MAT credit is recognised as an asset only when and to the extent there is convincing evidence that the company will pay normal income tax during the specified period. In the year in which the Minimum Alternative tax (MAT) credit becomes eligible to be recognized as an asset in accordance with the recommendations contained in guidance Note issued by the Institute of Chartered Accountants of India, the said asset is created by way of a credit to the profit and loss account and shown as MAT Credit Entitlement. The Company reviews the same at each balance sheet date and writes down the carrying amount of MAT Credit Entitlement to the extent there is no longer convincing evidence to the effect that Company will pay normal Income Tax during the specified period.

o) Earnings per share

Basic earnings per share are calculated by dividing the net profit or loss for the period attributable to equity shareholders by the weighted average number of shares outstanding during the year.

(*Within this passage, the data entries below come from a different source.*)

(** The entries of the filters are not tables. *)
Definition scalar_filters (v : TomlValue) : bool :=
  match value_get v SHELL_POLICY with
  | Some policy =>
      match value_get policy FILTERS with
      | Some (TTable t) => forallb (λ '(_, action), negb (is_table action)) t
      | _ => true
      end
  | None => true
  end.

Lemma duplicate_pattern_None seen ps :
  duplicate_pattern seen ps = None ↔ NoDup (to_lowercase <$> ps) ∧ ∀ p, p ∈ ps → to_lowercase p ∉ seen.
Proof.
  revert seen. induction ps as [|p ps IH]; intros seen; cbn.
  { split; [|done]. intros _. split; [constructor|by intros ? ?%not_elem_of_nil]. }
  case_bool_decide as Hp.
  { split; [done|]. intros [_ Hs]. destruct (Hs p); [left|done]. }
  rewrite IH, NoDup_cons. split.
  - intros [Hd Hs]. split_and!; [|done|].
    + intros (q & Hq & Hin)%list_elem_of_fmap. apply (Hs q Hin). rewrite <-Hq. left.
    + intros q [->|Hin]%elem_of_cons; [done|]. intros Hc. apply (Hs q Hin). by right.
  - intros [[Hn Hd] Hs]. split; [done|]. intros q Hin [Hq|Hc]%elem_of_cons.
    + apply Hn. rewrite <-Hq. by apply list_elem_of_fmap_2.
    + apply (Hs q); [by right|done].
Qed.

Lemma no_duplicates (t : Table) :
  duplicate_pattern [] (sorted_keys t) = None ↔ NoDup (to_lowercase <$> t.*1).
Proof.
  rewrite duplicate_pattern_None. unfold sorted_keys. rewrite merge_sort_Permutation. split; [by intros []|].
  intros ?. split; [done|]. intros ? _. apply not_elem_of_nil.
Qed.

Lemma check_field_Ok t f test : check_field t f test = Ok () ↔ ∀ v, tm_get f t = Some v → test v = true.
Proof.
  unfold check_field. destruct (tm_get f t) as [v|]; [|by split]. destruct (test v) eqn:E; split; try done.
  - by intros _ w [= <-].
  - intros Hv. by rewrite (Hv v eq_refl) in E.
Qed.

Lemma rbind_unit_Ok {E} (m : result E ()) k : (let? _ := m in k) = Ok () ↔ m = Ok () ∧ k = Ok ().
Proof. destruct m as [[]|]; cbn; naive_solver. Qed.

Lemma policy_ok_spec t :
  deserialize_filter_fields is_filter_action t = Ok () ∧
  (∀ f, tm_get FILTERS t = Some (TTable f) → forallb (λ '(_, action), negb (is_table action)) f = true) ↔
  policy_ok t.
Proof.
  unfold deserialize_filter_fields. rewrite !rbind_unit_Ok, !check_field_Ok. unfold contains_key.
  split.
  - intros [(He & Hi & Hf & Hx) Hs]. split; [done|done| |].
    + intros v Hv. specialize (Hf v Hv). rewrite Hv in Hx. cbn [andb] in Hx. destruct v as [| | | | | |f]; try done.
      exists f. split; [done|]. assert (duplicate_pattern [] (sorted_keys f) = None) as Hd
        by (destruct (tm_get EXCLUDE t), (tm_get INCLUDE t), (duplicate_pattern [] (sorted_keys f)); done).
      apply no_duplicates in Hd. split; [|done].
      specialize (Hs f Hv). cbn in Hf. rewrite forallb_forall in Hf, Hs. apply Forall_forall. intros [k a] Hin.
      apply list_elem_of_In in Hin. split; [apply (Hf _ Hin)|apply negb_true_iff, (Hs _ Hin)].
    + intros [v Hv]. rewrite Hv in Hx. cbn [andb] in Hx. by destruct (tm_get EXCLUDE t), (tm_get INCLUDE t).
  - intros [He Hi Hf Hx]. split_and!; [done|done| | |].
    + intros v (f & -> & Hfs & _)%Hf. cbn. apply forallb_forall. intros [k a] Hin%list_elem_of_In.
      rewrite Forall_forall in Hfs. apply (Hfs _ Hin).
    + destruct (tm_get FILTERS t) as [v|] eqn:Hv; [|done]. destruct Hx as [-> ->]; [done|]. cbn.
      destruct (Hf v eq_refl) as (f & -> & _ & Hd%no_duplicates). by rewrite Hd.
    + intros f Hv. destruct (Hf _ Hv) as (f' & [= <-] & Hfs & _). apply forallb_forall. intros [k a] Hin%list_elem_of_In.
      rewrite Forall_forall in Hfs. apply negb_true_iff, (Hfs _ Hin).
Qed.

(** ** Merging *)
Lemma merge_non_table b o path : is_table o = false → is_structured_feature_path path = false →
  merge b o path = normalized_with_key_aliases o path.
Proof.
  intros Ho Hs. rewrite merge_eq. unfold merge_body, merge_or_replace. rewrite Hs. by destruct o.
Qed.

Lemma shell_inert p : inert (SHELL_POLICY :: p).
Proof. split; [done|]. by destruct p. Qed.

Lemma shell_unstructured p : is_structured_feature_path (SHELL_POLICY :: p) = false.
Proof. by destruct p as [|? [|? [|? []]]]. Qed.

(** A value that is not a table replaces what was there. *)
Lemma merge_shell_leaf b o p : is_table o = false → well_formed o = true → merge b o (SHELL_POLICY :: p) = o.
Proof.
  intros Ho Hw. rewrite merge_non_table by auto using shell_unstructured.
  apply normalized_inert; [apply shell_inert|done].
Qed.

Lemma merge_shell_onto_leaf b o p : is_table b = false → well_formed o = true → merge b o (SHELL_POLICY :: p) = o.
Proof.
  intros Hb Hw. rewrite merge_eq. unfold merge_body, merge_or_replace. rewrite shell_unstructured.
  assert (replace_shell_environment_policy_filter_representation b o (SHELL_POLICY :: p) = b) as ->.
  { unfold replace_shell_environment_policy_filter_representation.
    destruct (bool_decide (SHELL_POLICY :: p = [SHELL_POLICY])), (from_policy o), b; done. }
  transitivity (normalized_with_key_aliases o (SHELL_POLICY :: p)); [by destruct o, b|].
  apply normalized_inert; [apply shell_inert|done].
Qed.

Lemma merge_shell_tables bt ot p : 
  merge (TTable bt) (TTable ot) (SHELL_POLICY :: p) =
  match replace_shell_environment_policy_filter_representation (TTable bt) (TTable ot) (SHELL_POLICY :: p) with
  | TTable base =>
      TTable (merge_entries merge (SHELL_POLICY :: p)
        (drop_other_spellings windows (SHELL_POLICY :: p) (normalize_keys (SHELL_POLICY :: p) ot)
          (normalize_keys (SHELL_POLICY :: p) base)) (normalize_keys (SHELL_POLICY :: p) ot))
  | _ => TTable ot
  end.
Proof.
  rewrite merge_eq. unfold merge_body, merge_or_replace. rewrite shell_unstructured.
  unfold replace_shell_environment_policy_filter_representation.
  destruct (bool_decide _), (from_policy (TTable ot)); done.
Qed.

For the purpose of calculating diluted earnings per share, the net profit or loss for the period attributable to equity shareholders and the weighted average number of shares outstanding during the period are adjusted for the effects of all dilutive potential equity shares.

p) Provisions

A provision is recognised when an enterprise has a present obligation as a result of past event and it is probable that an outflow of resources will be required to settle the obligation, in respect of which a reliable estimate can be made. Provisions are not discounted to its present value and are determined based on best management estimate required to settle the obligation at the balance sheet date. These are reviewed at each balance sheet date and adjusted to reflect the current best management estimates.

Accordingly, warranty costs are provided on an accrual basis, taking into account the past trend of warranty claims received by the Company, to settle the obligation at the balance sheet date.

q) Expenditure on new projects and substantial expansion

Expenditure directly relating to construction activity is capitalised. Indirect expenditure incurred during construction period is capitalised as part of the construction cost to the extent to which the expenditure is indirectly related to construction or is incidental thereto. Other indirect expenditure (including borrowing costs) incurred during the construction period which is not related to the construction activity nor is incidental thereto is charged to the Profit and Loss Account. Income earned, if any, during construction period is deducted from the total of the indirect expenditure.

All direct capital expenditure on expansion are capitalised. As regards indirect expenditure on expansion, only that portion is capitalised which represents the marginal increase in such expenditure involved as a result of capital expansion. Both direct and indirect expenditure are capitalised only if they increase the value of the asset beyond its original standard of performance.

r) Segment Reporting Policies

The Companys operating businesses are organised and managed separately according to the nature of products and services provided, with each segment representing a strategic business unit that offers different products and serves different markets. The analysis of geographical segments is based on the geographical location of the customers.

s) Cash and Cash equivalents

Cash and cash equivalents in the cash flow statement comprise cash at bank and in hand and short- term investments with an original maturity of three months or less.

t) Derivative instruments

As per the ICAI Announcement, accounting for derivative contracts, other than those covered under AS-11, are marked to market on a portfolio basis, and the net loss after considering the offsetting effect on the underlying hedge item is charged to the income statement. Net gains are ignored.